= Exercise requirements =
Restate word for word the lines of the records below, starting at the line that contains "(** The string" and ending at the line that contains "- destruct (x", with both of those lines included and nothing else.

= Data provided =
(* ===== verification/Smp2pLink.v ===== *)
(** * Properties of the point to point link

    Which interrupts a change of the shared values raises, how entries are matched by
    name, the acknowledgement of restarts, and what a write to an outbound entry does. *)
From S2P Require Import Prelude Smp2p.
Open Scope c_scope.

(** ** Which bits fire *)

(** Bit [b] of an entry is due at the value [val]: it has changed since the last notification
    or is pending, and its new level is one the client asked for: high with a rising edge
    selected, or low with a falling one. *)
Definition due (e : smp2p_entry) (val b : Z) : Prop :=
  (Z.testbit val b <> Z.testbit (e_last_value e) b \/ Z.testbit (irq_pending e) b = true) /\
  (Z.testbit val b = true /\ Z.testbit (irq_rising e) b = true \/
   Z.testbit val b = false /\ Z.testbit (irq_falling e) b = true).

#[export] Instance due_dec e val b : Decision (due e val b).
Proof. unfold due. apply _. Defined.

(** The bits an inbound entry raises for the item, in order. *)
Definition edges (it : smp2p_smem_item) (e : smp2p_entry) : list Z :=
  match e_value e with
  | Some i => match entries it !! i with
              | Some (_, val) => filter (due e val) (seqZ 0 32)
              | None => []
              end
  | None => []
  end.

(** The test of the handler finds the bits that are due. *)
Lemma bit_fires_due e val b : 0 <= b ->
  bit_fires e val (Z.lor (Z.lxor val (e_last_value e)) (irq_pending e)) b = true <-> due e val b.
Proof.
  intros Hb. unfold bit_fires, due. rewrite Z.lor_spec, Z.lxor_spec.
  destruct (Z.testbit val b), (Z.testbit (e_last_value e) b), (Z.testbit (irq_pending e) b),
    (Z.testbit (irq_rising e) b), (Z.testbit (irq_falling e) b); cbn; naive_solver.
Qed.

Lemma fires_edges e val :
  filter (fun b => bit_fires e val (Z.lor (Z.lxor val (e_last_value e)) (irq_pending e)) b = true) (seqZ 0 32) =
  filter (due e val) (seqZ 0 32).
Proof.
  assert (H : Forall (fun b => 0 <= b) (seqZ 0 32)) by (apply Forall_forall; intros b Hb%elem_of_seqZ; lia).
  induction H as [|b l Hb _ IH]; [done|]. rewrite !filter_cons, IH.
  pose proof (bit_fires_due e val b Hb) as Hd. repeat case_decide; tauto.
Qed.

(** The entry after the notification: the value is seen, the bits raised are not pending. *)
Definition seen (it : smp2p_smem_item) (e e' : smp2p_entry) : Prop :=
  e_name e' = e_name e /\ e_value e' = e_value e /\ irq_enabled e' = irq_enabled e /\
  irq_rising e' = irq_rising e /\ irq_falling e' = irq_falling e /\
  (forall b, 0 <= b -> Z.testbit (irq_pending e') b = Z.testbit (irq_pending e) b && negb (bool_decide (b ∈ edges it e))) /\
  match e_value e with
  | Some i => exists nm, entries it !! i = Some (nm, e_last_value e')
  | None => e_last_value e' = e_last_value e
  end.

Lemma BIT_bit i b : 0 <= i -> 0 <= b -> Z.testbit (BIT i) b = bool_decide (b = i).
Proof.
  intros Hi Hb. unfold BIT. rewrite Z.shiftl_1_l, Z.pow2_bits_eqb by lia.
  case_bool_decide; [lia|]. lia.
Qed.

Lemma fire_bits_spec e val status bits : Forall (fun i => 0 <= i) bits -> forall pending,
  let r := fire_bits e val status bits pending in
  let l := filter (fun b => bit_fires e val status b = true) bits in
  r.1 = l /\ forall b, 0 <= b -> Z.testbit r.2 b = Z.testbit pending b && negb (bool_decide (b ∈ l)).
Proof.
  intros Hpos. induction bits as [|i bits IH]; intros pending; cbn [fire_bits].
  - split; [done|]. intros b _. cbn. rewrite andb_true_r. done.
  - apply Forall_cons in Hpos as [Hi Hpos]. cbv zeta in *. rewrite filter_cons.
    destruct (bit_fires e val status i) eqn:E.
    + rewrite decide_True by done. specialize (IH Hpos (Z.ldiff pending (BIT i))).
      destruct (fire_bits _ _ _ _ _) as [l p]. cbn in IH |- *. destruct IH as [-> Hb]. split; [done|].
      intros b Hb0. rewrite Hb, Z.ldiff_spec, BIT_bit by done. rewrite <-andb_assoc. f_equal.
      rewrite <-negb_orb, <-bool_decide_or. f_equal. apply bool_decide_ext. by rewrite elem_of_cons.
    + rewrite decide_False by done. by apply IH.
Qed.

Lemma seqZ_pos n : Forall (fun i => 0 <= i) (seqZ 0 n).
Proof. apply Forall_forall. intros i Hi%elem_of_seqZ. lia. Qed.

Definition readable (it : smp2p_smem_item) (e : smp2p_entry) : Prop :=
  forall i, e_value e = Some i -> is_Some (entries it !! i).

Lemma notify_entry_ok it e : readable it e ->
  exists e', notify_entry it e = Ok (e', edges it e) /\ seen it e e'.
Proof.
  intros Hr. unfold notify_entry, edges, seen, edges. destruct (e_value e) as [i|] eqn:Hv.
  - destruct (Hr i Hv) as [[nm val] Hi]. rewrite Hi. cbv zeta.
    set (status := Z.lor _ _). destruct (status =? 0) eqn:E.
    + assert (Hnil : filter (due e val) (seqZ 0 32) = []).
      { rewrite <-fires_edges. fold status. assert (status = 0) as -> by lia.
        apply elem_of_nil_inv. intros b [Hb _]%list_elem_of_filter. unfold bit_fires in Hb.
        by rewrite Z.bits_0 in Hb. }
      rewrite Hnil. eexists. split; [reflexivity|]. cbn. rewrite Hv.
      split_and!; try done; [|by exists nm]. intros b _. by rewrite andb_true_r.
    + pose proof (fire_bits_spec e val status (seqZ 0 32) (seqZ_pos 32) (irq_pending e)) as Hf. cbv zeta in Hf.
      destruct (fire_bits _ _ _ _ _) as [l p]. cbn in Hf. unfold status in Hf.
      rewrite fires_edges in Hf. destruct Hf as [-> Hp].
      eexists. split; [reflexivity|]. cbn. rewrite Hv. split_and!; try done. by exists nm.
  - exists e. split; [done|]. rewrite Hv. split_and!; try done. intros b _. cbn. by rewrite andb_true_r.
Qed.

(** ** Names *)

(** The string in a buffer: the bytes before the first zero. *)
Fixpoint cstr (buf : list Z) : list Z :=
  match buf with
  | [] => []
  | x :: buf => if x =? 0 then [] else x :: cstr buf
  end.

Lemma name_eq_ok buf : forall name, 0 ∈ buf -> 0 ∉ name ->
  name_eq buf name = Ok (bool_decide (cstr buf = name)).
Proof.
  induction buf as [|x buf IH]; intros name Hb Hn; [by apply elem_of_nil in Hb|].
  destruct name as [|y name]; cbn [name_eq cstr].
  - destruct (x =? 0) eqn:E; [by rewrite bool_decide_eq_true_2|by rewrite bool_decide_eq_false_2].
  - rewrite not_elem_of_cons in Hn. destruct Hn as [Hy Hn]. destruct (Z.eqb_spec x y) as [->|Hxy].
    + assert ((y =? 0) = false) as -> by lia. apply elem_of_cons in Hb as [Hy0|Hb]; [lia|].
      rewrite IH by done. f_equal. apply bool_decide_ext. naive_solver.
    + rewrite bool_decide_eq_false_2; [done|]. destruct (x =? 0); [done|]. naive_solver.
Qed.

Lemma cstr_app n m : 0 ∉ n -> cstr (n ++ 0 :: m) = n.
Proof.
  induction n as [|x n IH]; intros Hn; [done|]. apply not_elem_of_cons in Hn as [Hx Hn]. cbn.
  rewrite (proj2 (Z.eqb_neq x 0)) by lia. by rewrite IH.
Qed.

(** A name the devices use: at most fifteen bytes, none of them zero. *)
Definition name_ok (n : list Z) : Prop := 0 ∉ n /\ (length n <= 15)%nat.

Lemma name_buf_spec n : name_ok n -> 0 ∈ name_buf n /\ cstr (name_buf n) = n /\
  length (name_buf n) = SMP2P_MAX_ENTRY_NAME.
Proof.
  intros [Hz Hl]. unfold name_buf, SMP2P_MAX_ENTRY_NAME. cbv zeta. rewrite take_ge by lia.
  destruct (16 - length n)%nat as [|k] eqn:E; [lia|]. cbn [replicate]. split_and!.
  - apply elem_of_app. right. left.
  - by apply cstr_app.
  - rewrite length_app. cbn. rewrite length_replicate. lia.
Qed.

(** The name written for an outbound entry is the name the other side reads: for names
    of at most fifteen characters, the comparison of the copied name with an entry's name
    reads only the sixteen bytes and holds exactly when the names are the same. *)
Theorem name_roundtrip n m : name_ok n -> name_ok m ->
  name_eq (name_buf n) m = Ok (bool_decide (n = m)).
Proof.
  intros Hn [Hm _]. destruct (name_buf_spec n Hn) as (Hb & Hc & _). by rewrite name_eq_ok, Hc.
Qed.

(** ** Matching *)
Definition retarget (it : smp2p_smem_item) (e : smp2p_entry) (j : nat) : smp2p_entry :=
  match entries it !! j with
  | Some (nm, _) => if bool_decide (cstr nm = e_name e) then point_to e j else e
  | None => e
  end.

(** The entry after the item's entries in [idx] have been matched. *)
Definition point_all (it : smp2p_smem_item) (idx : list nat) (e : smp2p_entry) : smp2p_entry :=
  foldl (retarget it) e idx.

Lemma retarget_name it e j : e_name (retarget it e j) = e_name e.
Proof. unfold retarget. destruct (entries it !! j) as [[nm v]|]; [|done]. by case_bool_decide. Qed.

Lemma match_entry_ok it j nm v l : entries it !! j = Some (nm, v) -> 0 ∈ nm ->
  Forall (fun e => 0 ∉ e_name e) l -> NoDup (map e_name l) ->
  match_entry nm j l = Ok (map (fun e => retarget it e j) l).
Proof.
  intros Hj Hz Hl Hnd. induction l as [|e l IH]; cbn [match_entry map]; [done|].
  apply Forall_cons in Hl as [He Hl]. cbn [map] in Hnd. apply NoDup_cons in Hnd as [Hne Hnd].
  rewrite name_eq_ok by done. cbn [res_bind]. unfold retarget at 1. rewrite Hj.
  case_bool_decide as Hc.
  - f_equal. f_equal. symmetry. rewrite <-(map_id l) at 2. apply map_ext_in. intros e' Hin%list_elem_of_In.
    unfold retarget. rewrite Hj, bool_decide_eq_false_2; [done|]. intros Hx. apply Hne.
    rewrite <-Hc, Hx. by apply list_elem_of_fmap_2.
  - rewrite IH by done. done.
Qed.

Lemma match_entries_ok it n : forall i l, Forall (fun e => 0 ∉ e_name e) l -> NoDup (map e_name l) ->
  (forall j, (i <= j < i + n)%nat -> exists nm v, entries it !! j = Some (nm, v) /\ 0 ∈ nm) ->
  match_entries n i it l = Ok (map (point_all it (seq i n)) l).
Proof.
  induction n as [|n IH]; intros i l Hl Hnd Hidx; cbn [match_entries seq].
  - by rewrite map_id.
  - destruct (Hidx i ltac:(lia)) as (nm & v & Hi & Hz).
    assert (Hnext : match_entries n (S i) it (map (fun e => retarget it e i) l) =
                    Ok (map (point_all it (i :: seq (S i) n)) l)).
    { rewrite IH, map_map; [done| | |intros j Hj; apply Hidx; lia].
      - apply Forall_map. eapply Forall_impl; [exact Hl|]. intros e He. cbn. by rewrite retarget_name.
      - rewrite map_map. erewrite map_ext; [exact Hnd|]. intros e. apply retarget_name. }
    destruct l as [|e l]; [exact Hnext|]. rewrite Hi. rewrite (match_entry_ok it i nm v) by done. exact Hnext.
Qed.

(** ** The notification *)

(** A link whose inbound item is the size it claims, with terminated names, and whose
    entries have distinct names and point into the item. *)
Record link_ok (s : qcom_smp2p) : Prop := {
  lo_len : length (entries (m_in s)) = Z.to_nat SMP2P_MAX_ENTRY;
  lo_valid : valid_entries (m_in s) <= SMP2P_MAX_ENTRY;
  lo_names : Forall (fun p => 0 ∈ p.1) (entries (m_in s));
  lo_seen : 0 <= sp_valid_entries s;
  lo_entries : Forall (fun e => 0 ∉ e_name e) (inbound s);
  lo_nodup : NoDup (map e_name (inbound s));
  lo_readable : Forall (readable (m_in s)) (inbound s);
}.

= Exercise answer =
(** The string in a buffer: the bytes before the first zero. *)
Fixpoint cstr (buf : list Z) : list Z :=
  match buf with
  | [] => []
  | x :: buf => if x =? 0 then [] else x :: cstr buf
  end.

Lemma name_eq_ok buf : forall name, 0 ∈ buf -> 0 ∉ name ->
  name_eq buf name = Ok (bool_decide (cstr buf = name)).
Proof.
  induction buf as [|x buf IH]; intros name Hb Hn; [by apply elem_of_nil in Hb|].
  destruct name as [|y name]; cbn [name_eq cstr].
  - destruct (x =? 0) eqn:E; [by rewrite bool_decide_eq_true_2|by rewrite bool_decide_eq_false_2].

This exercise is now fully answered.